Mary Sellner of Kitchener
Born: in Poland
Died: Jan. 11, 2010 of age-related illness
KITCHENER — Mary Sellner made her daughter swear never to reveal her date of birth or her age. It was one of the little quirks that made Mary a unique woman, a woman with strong ideas and an even stronger resolve.
“You do the math,” says Margaret van Miltenburg, one of two children born to Polish immigrants Mary and Felician (Felix) Sellner.
Mary, one of five children, came from a well-off family, her parents successful restaurateurs, though life changed dramatically when she was a young woman.
“Her university education was cut short because the war started,” said Margaret. “Her mother had a beautiful ebony wood suite that she sold after the war so she could finish her education.” Mary’s mother was forward thinking, knowing education would be important to her eldest daughter’s future but she could not have predicted the direction it would take.
Mary became a high school math and science teacher and was promoted to vice-principal before being hired as a member of Poland’s Education Ministry. It seems her career and life was set. At least until an unusual set of circumstances, happening a world away, launched a chain of events.
Felix’s family farmed in northern Poland, and when his family lost their lands during the Second World War, he immigrated to Canada, finding a farm labourer job near Kitchener. He made friends quickly, particularly within the Polish community and it was during an outing with these friends that one young woman teased he was already in his 30s and not yet married. Felix replied that if he could find someone like her, he would consider it. That young woman was Mary’s cousin and through her, Mary and Felix began corresponding: he wrote almost daily, Mary was more circumspect.
Both were in their late 30s so after a year of corresponding plus several phone calls and exchanging photos they decided to marry, though neither had actually set eyes on each other. Mary was ripe for a new adventure and in 1960, she boarded a ship bound for Canada.
Margaret said her mother spoke of her first glimpse of Canada: the fishing villages of rocky Newfoundland. Coming from a large cosmopolitan city in Poland, Canada must have seemed desolate, remote, but it was too late to turn back.
The couple was married a month after Mary arrived, a month after she first set eyes on Felix. “They were so different,” said Margaret. “She was educated, he wasn’t. To me it was fate.” Her parents, both just an inch or so taller than five feet, always appeared happy together.

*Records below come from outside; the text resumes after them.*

(** [setup_gk_instance] for an lcore of the configuration does not
    panic. *)
Lemma setup_gk_instance_total (lcores : list Z) (lcore : Z)
    (flow_ht_size : nat) (hash_ok calloc_ok : bool) (mailbox_ret : Z)
    (insts : list gk_instance_mem) :
  lcore ∈ lcores ->
  length insts = length lcores ->
  exists ret insts' calls block m',
    setup_gk_instance lcores lcore flow_ht_size hash_ok calloc_ok
      mailbox_ret insts = Some (ret, insts', calls)
    /\ lcores !! block = Some lcore
    /\ insts' = <[block := m']> insts
    /\ (ret = 0 \/ ret < 0)
    /\ (ret = 0 <-> hash_ok = true /\ calloc_ok = true /\ 0 <= mailbox_ret)
    /\ (ret = 0 ->
          allocated calls = 2
          /\ m' = GkInstanceMem (Some (RteHash flow_ht_size ∅))
                    (Some (replicate flow_ht_size zero_flow_entry))
                    (Some []))
    /\ (ret < 0 -> allocated calls = 0).
Proof.
  intros Hin Hlen. unfold setup_gk_instance, get_block_idx.
  pose proof (get_block_idx_from_spec lcores lcore 0) as Hs.
  destruct (get_block_idx_from lcores lcore 0) as [i |]; [| contradiction].
  destruct Hs as (n & -> & Hl & Hfirst). rewrite Z.add_0_l, Nat2Z.id.
  assert (Hn : (n < length insts)%nat).
  { rewrite Hlen. apply lookup_lt_Some in Hl. exact Hl. }
  destruct (lookup_lt_is_Some_2 insts n Hn) as [m Hm]. rewrite Hm.
  unfold setup_gk_instance_at.
  destruct hash_ok, calloc_ok; cbn [negb];
    try destruct (Z.ltb_spec mailbox_ret 0) as [Hneg | Hpos];
    eexists _, _, _, n, _;
    (split; [reflexivity |]); (split; [exact Hl |]);
    (split; [reflexivity |]);
    cbn [allocated].
  all: split; [first [left; reflexivity | right; lia] |].
  all: split;
    [split; [intros Hz; first [lia | repeat split; lia]
            | intros (Hh & Hc & Hm'); first [discriminate | lia | reflexivity]]
    |].
  all: split; [intros Hz; first [lia | split; reflexivity]
              | intros Hz; first [lia | reflexivity]].
Qed.
Lemma step_quota rt op w :
  quotaExceeded w = true -> op <> ResetQuotaStatus ->
  quotaExceeded (step rt op w).1 = true /\
  requests (step rt op w).1 = requests w /\
  forall a, (step rt op w).2 = Some a -> a = performOfflineAnalysis rt (text_of op).
Proof.
  intros Hq Hop. destruct op; cbn [step text_of fst snd].
  - cbn. repeat split; auto. discriminate.
  - unfold update_instance. destruct (heap w !! this); cbn;
      repeat split; auto; discriminate.
  - unfold update_instance. destruct (heap w !! this); cbn;
      repeat split; auto; discriminate.
  - destruct (call_checkMessage_quota rt this messageText r w Hq) as (H1 & H2 & _ & H4).
    auto.
  - congruence.
  - destruct (call_checkMessage_quota rt (length (heap w)) messageText r
                (new_instance rt (mkConfig key None None (Some offlineMode)) w) Hq)
      as (H1 & H2 & _ & H4).
    auto.
Qed.

Lemma run_quota rt ops : forall w,
  quotaExceeded w = true -> Forall (fun op => op <> ResetQuotaStatus) ops ->
  quotaExceeded (run rt ops w).1 = true /\
  requests (run rt ops w).1 = requests w /\
  Forall (fun p => p.2 = performOfflineAnalysis rt p.1) (run rt ops w).2.
Proof.
  induction ops as [|op ops IH]; intros w Hq Hops; cbn [run].
  - cbn. auto.
  - inversion Hops as [|? ? Hop Hrest]; subst.
    destruct (step_quota rt op w Hq Hop) as (H1 & H2 & H3).
    destruct (step rt op w) as [w1 res]. cbn [fst snd] in *.
    destruct (IH w1 H1 Hrest) as (I1 & I2 & I3).
    destruct (run rt ops w1) as [w2 rs]. cbn [fst snd] in *.
    split; [exact I1|]. split; [congruence|].
    destruct res as [a|]; [|exact I3].
    constructor; [|exact I3]. cbn [fst snd]. apply H3. reflexivity.
Qed.

(** C4: when a call that reached the remote service fails with an error
    whose message has a quota signature, the static flag is set; whatever
    operations follow, on whatever instances, as long as none is
    [resetQuotaStatus], the flag stays set, no further request is sent, and
    every call is answered by the rule-based classifier; [resetQuotaStatus]
    clears the flag. *)
Theorem sticky_quota (rt : Runtime) (w : World) (i : nat) (this : ScamChecker)
    (text : jsstring) (r : reply) (e : thrown) (ops : list Op) :
  heap w !! i = Some this ->
  online (quotaExceeded w) this = true ->
  remote_failure rt r e ->
  quota_error e = true ->
  Forall (fun op => op <> ResetQuotaStatus) ops ->
  let s := step rt (CheckMessage i text r) w in
  let s' := run rt ops s.1 in
  s.2 = Some (performOfflineAnalysis rt text) /\
  quotaExceeded s.1 = true /\
  quotaExceeded s'.1 = true /\
  requests s'.1 = requests s.1 /\
  Forall (fun p => p.2 = performOfflineAnalysis rt p.1) s'.2 /\
  quotaExceeded (step rt ResetQuotaStatus s'.1).1 = false.
Proof.
  intros Hi Hon Hf Hqe Hops. cbv zeta.
  apply validate_failure in Hf.
  assert (Hs : quotaExceeded (step rt (CheckMessage i text r) w).1 = true /\
               (step rt (CheckMessage i text r) w).2 =
               Some (performOfflineAnalysis rt text)).
  { cbn [step]. unfold call_checkMessage. rewrite Hi.
    rewrite (checkMessage_failure rt text r _ this e Hf), Hon, Hqe.
    split; reflexivity. }
  destruct Hs as [Hs1 Hs2].
  destruct (run_quota rt ops _ Hs1 Hops) as (R1 & R2 & R3).
  repeat split; auto.
Qed.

“When I was three my dad had his first heart attack,” she said. It was the beginning of years of ill health.
Mary, highly educated and stylish was not always accepted by some people within the Polish community but she wasn’t deterred and began volunteering for everything. She became principal of the Saturday Polish Language School, where she also produced, wrote, directed and choreographed pageants, programs and a folk dance group. She was instrumental in reviving a traditional Polish Christmas pageant known as Jaselka, taking her group to perform in Hamilton as well.
Through the Polish community, Mary was able to express her many talents. However, in her work life, she was never able to teach again, and instead worked in the kitchen of Grand River Hospital. It was the sacrifice she willingly made, to come to a new country and marry the man she loved.
“We did everything together as a family,” said Margaret, recalling dressing up in their Sunday best for a bus ride to downtown Kitchener. Felix was proud of his family, proud of being Canadian and wanted them to look happy and successful. “We had to speak proper English,” said Margaret. “No one was to know we were immigrants’ kids.”
Felix eventually had to retire early, no longer able to work after his third heart attack. He died of cancer in 1977.
“It wasn’t an easy life for my mom,” said Margaret, who describes her mother as stoic, sometimes stubborn, a woman though losing her eyesight to macular degeneration never let it slow her down. “She always tried to see the good in people,” said Margaret.